* To do *
When you reach the line containing "(** X13: pipelines" in the entries below, begin reproducing lines exactly, and stop once the line containing "Theorem pipelines_single_page self" is done.

(Items from a data source)
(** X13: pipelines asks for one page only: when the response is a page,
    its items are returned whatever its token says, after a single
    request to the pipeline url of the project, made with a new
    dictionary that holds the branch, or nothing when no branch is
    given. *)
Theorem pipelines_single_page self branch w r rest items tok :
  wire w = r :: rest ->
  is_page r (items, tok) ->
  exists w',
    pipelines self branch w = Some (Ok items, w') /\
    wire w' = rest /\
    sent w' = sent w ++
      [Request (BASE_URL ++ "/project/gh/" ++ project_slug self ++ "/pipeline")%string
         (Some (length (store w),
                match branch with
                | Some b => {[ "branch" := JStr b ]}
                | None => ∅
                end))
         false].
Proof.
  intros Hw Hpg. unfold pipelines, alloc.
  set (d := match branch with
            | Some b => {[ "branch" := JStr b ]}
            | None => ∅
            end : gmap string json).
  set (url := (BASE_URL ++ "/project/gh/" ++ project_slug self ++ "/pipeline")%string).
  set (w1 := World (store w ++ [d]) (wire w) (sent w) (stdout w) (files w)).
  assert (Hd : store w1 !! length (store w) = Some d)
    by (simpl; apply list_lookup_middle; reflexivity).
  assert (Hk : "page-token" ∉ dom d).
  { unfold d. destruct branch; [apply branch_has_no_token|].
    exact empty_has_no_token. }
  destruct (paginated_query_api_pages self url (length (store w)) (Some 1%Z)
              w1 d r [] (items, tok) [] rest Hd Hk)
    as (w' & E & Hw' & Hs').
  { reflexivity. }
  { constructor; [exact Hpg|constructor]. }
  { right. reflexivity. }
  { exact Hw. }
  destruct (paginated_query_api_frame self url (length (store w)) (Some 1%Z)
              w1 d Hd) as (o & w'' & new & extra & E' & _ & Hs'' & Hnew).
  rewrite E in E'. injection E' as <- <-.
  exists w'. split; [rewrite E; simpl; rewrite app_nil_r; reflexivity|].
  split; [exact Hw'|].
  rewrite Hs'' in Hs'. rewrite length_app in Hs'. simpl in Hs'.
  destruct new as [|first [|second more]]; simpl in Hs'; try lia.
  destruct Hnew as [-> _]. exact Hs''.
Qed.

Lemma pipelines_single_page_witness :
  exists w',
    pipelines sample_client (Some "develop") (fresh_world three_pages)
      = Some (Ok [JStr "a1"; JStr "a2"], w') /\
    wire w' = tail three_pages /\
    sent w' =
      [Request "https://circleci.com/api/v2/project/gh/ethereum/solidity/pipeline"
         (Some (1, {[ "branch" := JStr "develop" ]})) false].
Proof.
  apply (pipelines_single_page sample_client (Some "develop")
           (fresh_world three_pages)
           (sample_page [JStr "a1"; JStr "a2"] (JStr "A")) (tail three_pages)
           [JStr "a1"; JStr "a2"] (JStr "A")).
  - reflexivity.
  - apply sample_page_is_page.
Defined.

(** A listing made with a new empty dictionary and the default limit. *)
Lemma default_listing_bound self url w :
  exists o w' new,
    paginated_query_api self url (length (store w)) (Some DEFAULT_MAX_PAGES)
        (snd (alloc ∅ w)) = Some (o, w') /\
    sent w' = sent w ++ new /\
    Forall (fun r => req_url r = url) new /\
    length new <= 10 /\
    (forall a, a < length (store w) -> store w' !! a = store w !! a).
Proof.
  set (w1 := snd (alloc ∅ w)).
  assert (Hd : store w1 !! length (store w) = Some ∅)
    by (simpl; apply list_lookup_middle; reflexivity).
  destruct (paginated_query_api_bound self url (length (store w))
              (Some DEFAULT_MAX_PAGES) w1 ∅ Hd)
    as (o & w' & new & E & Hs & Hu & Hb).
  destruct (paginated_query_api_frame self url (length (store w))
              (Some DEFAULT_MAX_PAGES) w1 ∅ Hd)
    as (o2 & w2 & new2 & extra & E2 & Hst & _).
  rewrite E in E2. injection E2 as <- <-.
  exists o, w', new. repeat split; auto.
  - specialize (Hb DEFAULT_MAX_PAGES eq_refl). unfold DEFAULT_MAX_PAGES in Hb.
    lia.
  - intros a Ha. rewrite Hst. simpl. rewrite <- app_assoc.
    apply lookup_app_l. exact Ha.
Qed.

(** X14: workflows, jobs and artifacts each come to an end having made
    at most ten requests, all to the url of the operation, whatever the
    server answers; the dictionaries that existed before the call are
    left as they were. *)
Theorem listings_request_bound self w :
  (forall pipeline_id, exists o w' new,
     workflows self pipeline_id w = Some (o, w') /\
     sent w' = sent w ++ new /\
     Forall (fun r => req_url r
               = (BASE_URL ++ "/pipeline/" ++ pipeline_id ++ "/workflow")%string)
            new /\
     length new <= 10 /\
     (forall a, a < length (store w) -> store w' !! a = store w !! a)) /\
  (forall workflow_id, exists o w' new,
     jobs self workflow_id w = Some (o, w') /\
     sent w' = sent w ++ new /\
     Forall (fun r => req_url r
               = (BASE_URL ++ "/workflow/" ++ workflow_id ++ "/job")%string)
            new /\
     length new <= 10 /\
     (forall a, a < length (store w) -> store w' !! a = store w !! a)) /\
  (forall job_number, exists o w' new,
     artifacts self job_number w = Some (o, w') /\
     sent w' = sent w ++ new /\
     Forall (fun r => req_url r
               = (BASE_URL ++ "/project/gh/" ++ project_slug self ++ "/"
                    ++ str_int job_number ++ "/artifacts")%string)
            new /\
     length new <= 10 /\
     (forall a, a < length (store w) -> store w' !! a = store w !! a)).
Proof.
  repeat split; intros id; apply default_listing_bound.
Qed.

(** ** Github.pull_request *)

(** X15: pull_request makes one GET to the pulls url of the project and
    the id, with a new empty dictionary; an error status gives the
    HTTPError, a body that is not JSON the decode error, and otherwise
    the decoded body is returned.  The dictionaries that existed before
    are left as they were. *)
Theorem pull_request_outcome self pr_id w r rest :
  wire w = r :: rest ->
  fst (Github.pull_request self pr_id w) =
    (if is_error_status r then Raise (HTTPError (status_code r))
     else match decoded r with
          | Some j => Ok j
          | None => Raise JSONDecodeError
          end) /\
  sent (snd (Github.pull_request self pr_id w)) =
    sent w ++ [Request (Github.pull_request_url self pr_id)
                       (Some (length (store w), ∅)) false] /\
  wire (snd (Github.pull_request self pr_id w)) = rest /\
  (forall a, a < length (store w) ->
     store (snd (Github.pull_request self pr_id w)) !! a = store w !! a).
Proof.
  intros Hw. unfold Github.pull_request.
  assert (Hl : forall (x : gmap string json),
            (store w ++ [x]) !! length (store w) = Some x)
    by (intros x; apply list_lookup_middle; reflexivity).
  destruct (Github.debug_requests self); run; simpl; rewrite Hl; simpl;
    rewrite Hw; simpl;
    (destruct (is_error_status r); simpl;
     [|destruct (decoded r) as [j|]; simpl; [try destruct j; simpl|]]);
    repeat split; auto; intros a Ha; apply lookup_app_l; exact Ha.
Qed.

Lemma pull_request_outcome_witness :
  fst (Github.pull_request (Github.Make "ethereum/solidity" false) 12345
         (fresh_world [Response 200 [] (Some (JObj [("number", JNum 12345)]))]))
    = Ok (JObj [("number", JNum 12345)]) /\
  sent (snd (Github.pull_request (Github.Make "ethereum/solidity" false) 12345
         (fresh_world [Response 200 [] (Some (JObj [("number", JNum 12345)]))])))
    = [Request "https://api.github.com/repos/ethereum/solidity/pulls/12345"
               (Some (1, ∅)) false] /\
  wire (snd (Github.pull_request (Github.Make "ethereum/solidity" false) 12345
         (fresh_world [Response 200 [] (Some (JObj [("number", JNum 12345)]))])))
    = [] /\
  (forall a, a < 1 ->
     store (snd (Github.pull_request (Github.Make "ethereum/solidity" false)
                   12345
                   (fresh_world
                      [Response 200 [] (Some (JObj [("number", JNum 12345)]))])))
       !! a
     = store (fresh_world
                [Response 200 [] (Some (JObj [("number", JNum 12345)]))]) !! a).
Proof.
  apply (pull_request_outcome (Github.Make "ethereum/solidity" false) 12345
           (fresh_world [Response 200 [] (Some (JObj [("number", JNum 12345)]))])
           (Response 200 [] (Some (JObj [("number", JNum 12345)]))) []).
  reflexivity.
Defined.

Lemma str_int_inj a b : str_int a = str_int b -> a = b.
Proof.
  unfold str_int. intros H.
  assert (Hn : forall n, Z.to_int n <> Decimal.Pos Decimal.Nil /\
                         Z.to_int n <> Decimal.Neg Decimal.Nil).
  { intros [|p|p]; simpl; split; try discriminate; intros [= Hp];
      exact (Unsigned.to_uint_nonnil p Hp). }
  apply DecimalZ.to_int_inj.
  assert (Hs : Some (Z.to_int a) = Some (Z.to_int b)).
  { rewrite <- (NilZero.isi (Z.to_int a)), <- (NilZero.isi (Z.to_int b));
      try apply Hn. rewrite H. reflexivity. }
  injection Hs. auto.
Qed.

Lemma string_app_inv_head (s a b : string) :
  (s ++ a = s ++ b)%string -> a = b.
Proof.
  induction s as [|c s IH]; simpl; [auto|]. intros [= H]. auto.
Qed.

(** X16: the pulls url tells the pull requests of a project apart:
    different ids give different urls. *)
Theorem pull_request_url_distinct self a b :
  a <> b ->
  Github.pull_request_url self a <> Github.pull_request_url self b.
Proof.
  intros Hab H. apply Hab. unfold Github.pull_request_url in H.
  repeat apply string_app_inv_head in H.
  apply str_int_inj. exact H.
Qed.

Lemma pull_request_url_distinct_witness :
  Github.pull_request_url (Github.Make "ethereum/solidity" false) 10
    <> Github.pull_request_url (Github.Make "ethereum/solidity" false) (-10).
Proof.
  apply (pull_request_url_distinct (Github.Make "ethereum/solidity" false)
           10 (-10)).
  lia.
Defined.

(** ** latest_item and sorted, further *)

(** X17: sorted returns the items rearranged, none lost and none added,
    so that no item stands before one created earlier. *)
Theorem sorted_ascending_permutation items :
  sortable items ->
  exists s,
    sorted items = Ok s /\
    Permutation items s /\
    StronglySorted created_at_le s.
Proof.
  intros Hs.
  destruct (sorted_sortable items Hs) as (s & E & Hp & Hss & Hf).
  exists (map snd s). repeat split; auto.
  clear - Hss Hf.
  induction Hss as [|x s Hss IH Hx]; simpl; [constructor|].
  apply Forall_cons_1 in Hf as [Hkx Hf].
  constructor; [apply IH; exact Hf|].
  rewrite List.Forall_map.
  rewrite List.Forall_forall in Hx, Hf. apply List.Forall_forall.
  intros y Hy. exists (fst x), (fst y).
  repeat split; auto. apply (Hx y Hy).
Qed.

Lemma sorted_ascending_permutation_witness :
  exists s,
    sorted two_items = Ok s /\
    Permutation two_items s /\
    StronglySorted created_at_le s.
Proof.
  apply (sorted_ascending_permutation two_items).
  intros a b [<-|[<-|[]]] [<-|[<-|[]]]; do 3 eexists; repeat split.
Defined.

---

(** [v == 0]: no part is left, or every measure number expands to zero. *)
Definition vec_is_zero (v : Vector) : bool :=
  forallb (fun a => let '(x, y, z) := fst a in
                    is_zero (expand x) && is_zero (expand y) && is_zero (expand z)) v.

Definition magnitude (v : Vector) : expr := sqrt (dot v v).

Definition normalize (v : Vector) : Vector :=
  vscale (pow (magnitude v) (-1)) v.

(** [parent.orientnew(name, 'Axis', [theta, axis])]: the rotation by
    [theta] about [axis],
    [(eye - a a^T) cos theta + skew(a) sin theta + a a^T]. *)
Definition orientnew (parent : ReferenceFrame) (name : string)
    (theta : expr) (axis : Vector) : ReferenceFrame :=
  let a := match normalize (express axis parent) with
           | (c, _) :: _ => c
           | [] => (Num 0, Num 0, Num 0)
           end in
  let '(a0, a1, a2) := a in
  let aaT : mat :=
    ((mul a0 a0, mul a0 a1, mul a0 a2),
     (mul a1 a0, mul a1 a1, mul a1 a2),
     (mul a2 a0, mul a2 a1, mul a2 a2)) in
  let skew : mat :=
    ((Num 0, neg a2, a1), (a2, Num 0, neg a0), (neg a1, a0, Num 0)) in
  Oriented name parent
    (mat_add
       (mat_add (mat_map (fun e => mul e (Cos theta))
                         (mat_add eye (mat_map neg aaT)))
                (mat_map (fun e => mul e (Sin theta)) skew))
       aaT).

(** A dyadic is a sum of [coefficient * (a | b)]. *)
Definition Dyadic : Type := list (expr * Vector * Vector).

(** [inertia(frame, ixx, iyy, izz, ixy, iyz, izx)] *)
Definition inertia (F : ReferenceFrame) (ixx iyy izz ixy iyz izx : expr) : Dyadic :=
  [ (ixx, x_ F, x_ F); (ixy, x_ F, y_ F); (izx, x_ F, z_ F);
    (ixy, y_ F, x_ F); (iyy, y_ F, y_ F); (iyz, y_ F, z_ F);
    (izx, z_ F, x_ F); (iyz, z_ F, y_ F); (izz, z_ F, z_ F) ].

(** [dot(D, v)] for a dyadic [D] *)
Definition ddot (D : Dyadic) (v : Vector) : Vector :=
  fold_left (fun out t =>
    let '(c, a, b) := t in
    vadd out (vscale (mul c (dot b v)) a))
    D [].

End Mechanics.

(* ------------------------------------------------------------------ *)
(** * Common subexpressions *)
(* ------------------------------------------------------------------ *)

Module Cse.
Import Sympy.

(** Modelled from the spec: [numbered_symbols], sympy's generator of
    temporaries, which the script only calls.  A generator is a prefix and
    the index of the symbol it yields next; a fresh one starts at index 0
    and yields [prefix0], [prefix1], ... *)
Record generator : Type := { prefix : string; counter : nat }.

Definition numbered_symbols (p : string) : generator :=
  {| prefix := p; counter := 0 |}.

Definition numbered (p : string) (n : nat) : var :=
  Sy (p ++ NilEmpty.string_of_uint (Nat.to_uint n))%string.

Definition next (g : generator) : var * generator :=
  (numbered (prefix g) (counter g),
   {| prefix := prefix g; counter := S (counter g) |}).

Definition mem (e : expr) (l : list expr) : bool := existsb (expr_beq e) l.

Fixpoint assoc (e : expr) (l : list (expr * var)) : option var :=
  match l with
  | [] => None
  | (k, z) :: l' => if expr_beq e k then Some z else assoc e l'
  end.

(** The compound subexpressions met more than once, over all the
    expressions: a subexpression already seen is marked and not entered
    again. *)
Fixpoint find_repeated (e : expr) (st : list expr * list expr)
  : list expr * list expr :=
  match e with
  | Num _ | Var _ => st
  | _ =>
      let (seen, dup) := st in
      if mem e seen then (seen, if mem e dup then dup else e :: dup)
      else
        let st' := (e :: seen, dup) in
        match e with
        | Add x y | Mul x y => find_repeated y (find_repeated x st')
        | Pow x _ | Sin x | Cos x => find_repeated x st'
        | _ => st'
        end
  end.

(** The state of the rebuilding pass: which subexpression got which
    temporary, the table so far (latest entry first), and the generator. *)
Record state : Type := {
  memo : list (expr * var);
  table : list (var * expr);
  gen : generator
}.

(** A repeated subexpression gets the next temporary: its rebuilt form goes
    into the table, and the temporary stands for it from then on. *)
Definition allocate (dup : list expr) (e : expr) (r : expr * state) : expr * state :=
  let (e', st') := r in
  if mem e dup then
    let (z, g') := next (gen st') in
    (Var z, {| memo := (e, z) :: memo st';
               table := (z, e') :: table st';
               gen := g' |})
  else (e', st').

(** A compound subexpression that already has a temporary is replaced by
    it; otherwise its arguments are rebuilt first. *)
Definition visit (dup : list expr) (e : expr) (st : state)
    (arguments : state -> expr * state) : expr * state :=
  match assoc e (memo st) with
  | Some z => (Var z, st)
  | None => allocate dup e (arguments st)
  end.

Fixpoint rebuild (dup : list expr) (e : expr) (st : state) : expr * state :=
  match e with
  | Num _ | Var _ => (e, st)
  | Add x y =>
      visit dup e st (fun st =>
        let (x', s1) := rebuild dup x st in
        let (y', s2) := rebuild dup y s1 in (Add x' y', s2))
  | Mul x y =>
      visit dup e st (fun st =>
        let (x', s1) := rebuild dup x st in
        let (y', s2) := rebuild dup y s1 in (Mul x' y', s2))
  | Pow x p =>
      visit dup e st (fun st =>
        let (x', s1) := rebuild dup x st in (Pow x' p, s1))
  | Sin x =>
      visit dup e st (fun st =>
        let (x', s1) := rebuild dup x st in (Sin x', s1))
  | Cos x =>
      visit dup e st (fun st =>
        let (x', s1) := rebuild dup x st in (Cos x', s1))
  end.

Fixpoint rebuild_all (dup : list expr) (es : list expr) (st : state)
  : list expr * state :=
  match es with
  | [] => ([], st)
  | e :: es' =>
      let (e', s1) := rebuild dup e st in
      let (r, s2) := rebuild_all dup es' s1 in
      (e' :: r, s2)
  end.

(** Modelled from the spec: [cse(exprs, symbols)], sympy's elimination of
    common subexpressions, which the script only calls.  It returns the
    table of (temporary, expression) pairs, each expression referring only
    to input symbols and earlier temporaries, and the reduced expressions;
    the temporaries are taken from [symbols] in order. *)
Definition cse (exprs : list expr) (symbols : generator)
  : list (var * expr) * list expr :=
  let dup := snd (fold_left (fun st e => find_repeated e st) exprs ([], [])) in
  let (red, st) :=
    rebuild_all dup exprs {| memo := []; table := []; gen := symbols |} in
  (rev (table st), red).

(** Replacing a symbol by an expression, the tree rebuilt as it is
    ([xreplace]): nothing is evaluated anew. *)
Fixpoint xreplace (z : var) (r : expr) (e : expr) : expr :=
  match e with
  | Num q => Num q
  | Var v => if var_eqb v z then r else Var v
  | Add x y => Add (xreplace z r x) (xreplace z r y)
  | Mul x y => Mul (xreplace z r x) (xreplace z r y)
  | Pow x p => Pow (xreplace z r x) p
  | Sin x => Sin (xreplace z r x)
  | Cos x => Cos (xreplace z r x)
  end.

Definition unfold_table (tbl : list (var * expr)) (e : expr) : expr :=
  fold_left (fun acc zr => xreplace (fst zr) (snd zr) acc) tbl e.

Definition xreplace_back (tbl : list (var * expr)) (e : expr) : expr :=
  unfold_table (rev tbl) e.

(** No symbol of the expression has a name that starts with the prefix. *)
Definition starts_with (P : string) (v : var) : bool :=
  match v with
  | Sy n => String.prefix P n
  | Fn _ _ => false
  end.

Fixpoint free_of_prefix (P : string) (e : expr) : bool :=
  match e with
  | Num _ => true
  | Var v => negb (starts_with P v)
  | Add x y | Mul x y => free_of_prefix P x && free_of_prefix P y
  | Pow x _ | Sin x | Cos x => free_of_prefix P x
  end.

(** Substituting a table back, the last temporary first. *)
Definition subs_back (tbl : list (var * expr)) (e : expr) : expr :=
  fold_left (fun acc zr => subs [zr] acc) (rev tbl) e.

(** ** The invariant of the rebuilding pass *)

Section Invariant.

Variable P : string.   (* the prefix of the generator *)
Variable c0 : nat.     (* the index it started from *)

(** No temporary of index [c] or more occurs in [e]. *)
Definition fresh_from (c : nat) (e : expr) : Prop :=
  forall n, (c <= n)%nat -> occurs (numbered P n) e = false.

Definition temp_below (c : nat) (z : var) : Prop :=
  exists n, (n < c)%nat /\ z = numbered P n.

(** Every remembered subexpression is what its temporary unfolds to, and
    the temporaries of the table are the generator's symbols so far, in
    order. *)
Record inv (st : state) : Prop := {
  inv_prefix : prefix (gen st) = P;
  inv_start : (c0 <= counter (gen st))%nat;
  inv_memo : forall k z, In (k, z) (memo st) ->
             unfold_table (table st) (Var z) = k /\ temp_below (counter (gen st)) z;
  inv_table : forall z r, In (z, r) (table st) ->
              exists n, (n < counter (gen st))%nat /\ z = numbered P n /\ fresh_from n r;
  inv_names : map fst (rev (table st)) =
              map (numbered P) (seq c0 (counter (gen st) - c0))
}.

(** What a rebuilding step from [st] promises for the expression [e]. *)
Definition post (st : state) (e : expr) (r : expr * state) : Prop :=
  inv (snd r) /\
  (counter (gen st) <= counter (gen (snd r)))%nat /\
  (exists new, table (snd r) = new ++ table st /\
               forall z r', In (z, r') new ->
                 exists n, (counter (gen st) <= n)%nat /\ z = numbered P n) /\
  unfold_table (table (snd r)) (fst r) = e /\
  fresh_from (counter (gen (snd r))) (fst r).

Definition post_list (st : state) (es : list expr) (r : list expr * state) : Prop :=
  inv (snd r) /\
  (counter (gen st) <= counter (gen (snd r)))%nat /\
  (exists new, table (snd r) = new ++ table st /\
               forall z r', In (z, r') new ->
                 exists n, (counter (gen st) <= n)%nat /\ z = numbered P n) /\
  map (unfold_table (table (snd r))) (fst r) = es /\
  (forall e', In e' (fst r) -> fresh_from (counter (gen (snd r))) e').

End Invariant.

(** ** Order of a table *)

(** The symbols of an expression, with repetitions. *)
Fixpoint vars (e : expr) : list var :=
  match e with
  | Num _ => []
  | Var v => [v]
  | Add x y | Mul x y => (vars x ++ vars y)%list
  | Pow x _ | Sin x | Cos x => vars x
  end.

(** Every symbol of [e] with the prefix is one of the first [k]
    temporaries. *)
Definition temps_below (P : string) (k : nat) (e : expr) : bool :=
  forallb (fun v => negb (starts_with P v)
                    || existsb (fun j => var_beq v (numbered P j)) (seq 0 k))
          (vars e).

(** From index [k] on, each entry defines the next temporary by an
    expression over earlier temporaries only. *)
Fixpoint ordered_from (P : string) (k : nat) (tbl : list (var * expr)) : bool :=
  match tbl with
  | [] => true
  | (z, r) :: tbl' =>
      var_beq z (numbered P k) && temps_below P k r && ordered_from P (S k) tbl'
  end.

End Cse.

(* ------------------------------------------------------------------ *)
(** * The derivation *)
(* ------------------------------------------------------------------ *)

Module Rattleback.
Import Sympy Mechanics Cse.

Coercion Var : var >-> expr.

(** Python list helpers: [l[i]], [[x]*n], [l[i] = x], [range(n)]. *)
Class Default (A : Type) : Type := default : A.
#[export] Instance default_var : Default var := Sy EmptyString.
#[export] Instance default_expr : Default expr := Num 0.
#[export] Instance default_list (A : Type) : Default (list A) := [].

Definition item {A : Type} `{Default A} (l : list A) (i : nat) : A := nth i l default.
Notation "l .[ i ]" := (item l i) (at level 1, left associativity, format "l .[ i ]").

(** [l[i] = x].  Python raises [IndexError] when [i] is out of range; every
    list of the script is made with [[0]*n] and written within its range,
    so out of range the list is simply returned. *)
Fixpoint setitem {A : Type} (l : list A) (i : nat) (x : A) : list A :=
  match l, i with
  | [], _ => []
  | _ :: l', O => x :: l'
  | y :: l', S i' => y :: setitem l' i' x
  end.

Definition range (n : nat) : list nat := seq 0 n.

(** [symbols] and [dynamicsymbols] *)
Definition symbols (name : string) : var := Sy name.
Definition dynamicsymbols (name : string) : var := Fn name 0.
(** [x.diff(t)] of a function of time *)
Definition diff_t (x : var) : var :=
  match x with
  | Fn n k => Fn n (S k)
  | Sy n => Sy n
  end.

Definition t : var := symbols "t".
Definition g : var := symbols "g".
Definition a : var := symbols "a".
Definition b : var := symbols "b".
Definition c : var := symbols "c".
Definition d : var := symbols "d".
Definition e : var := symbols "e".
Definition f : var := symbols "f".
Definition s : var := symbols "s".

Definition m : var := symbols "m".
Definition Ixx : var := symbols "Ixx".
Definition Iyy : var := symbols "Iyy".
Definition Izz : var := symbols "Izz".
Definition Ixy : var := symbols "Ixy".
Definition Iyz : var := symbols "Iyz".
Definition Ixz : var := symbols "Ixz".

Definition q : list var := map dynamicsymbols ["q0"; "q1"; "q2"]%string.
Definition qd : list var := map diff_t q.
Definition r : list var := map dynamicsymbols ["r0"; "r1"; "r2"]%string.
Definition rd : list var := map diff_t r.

* Reply *
(** X13: pipelines asks for one page only: when the response is a page,
    its items are returned whatever its token says, after a single
    request to the pipeline url of the project, made with a new
    dictionary that holds the branch, or nothing when no branch is
    given. *)
Theorem pipelines_single_page self branch w r rest items tok :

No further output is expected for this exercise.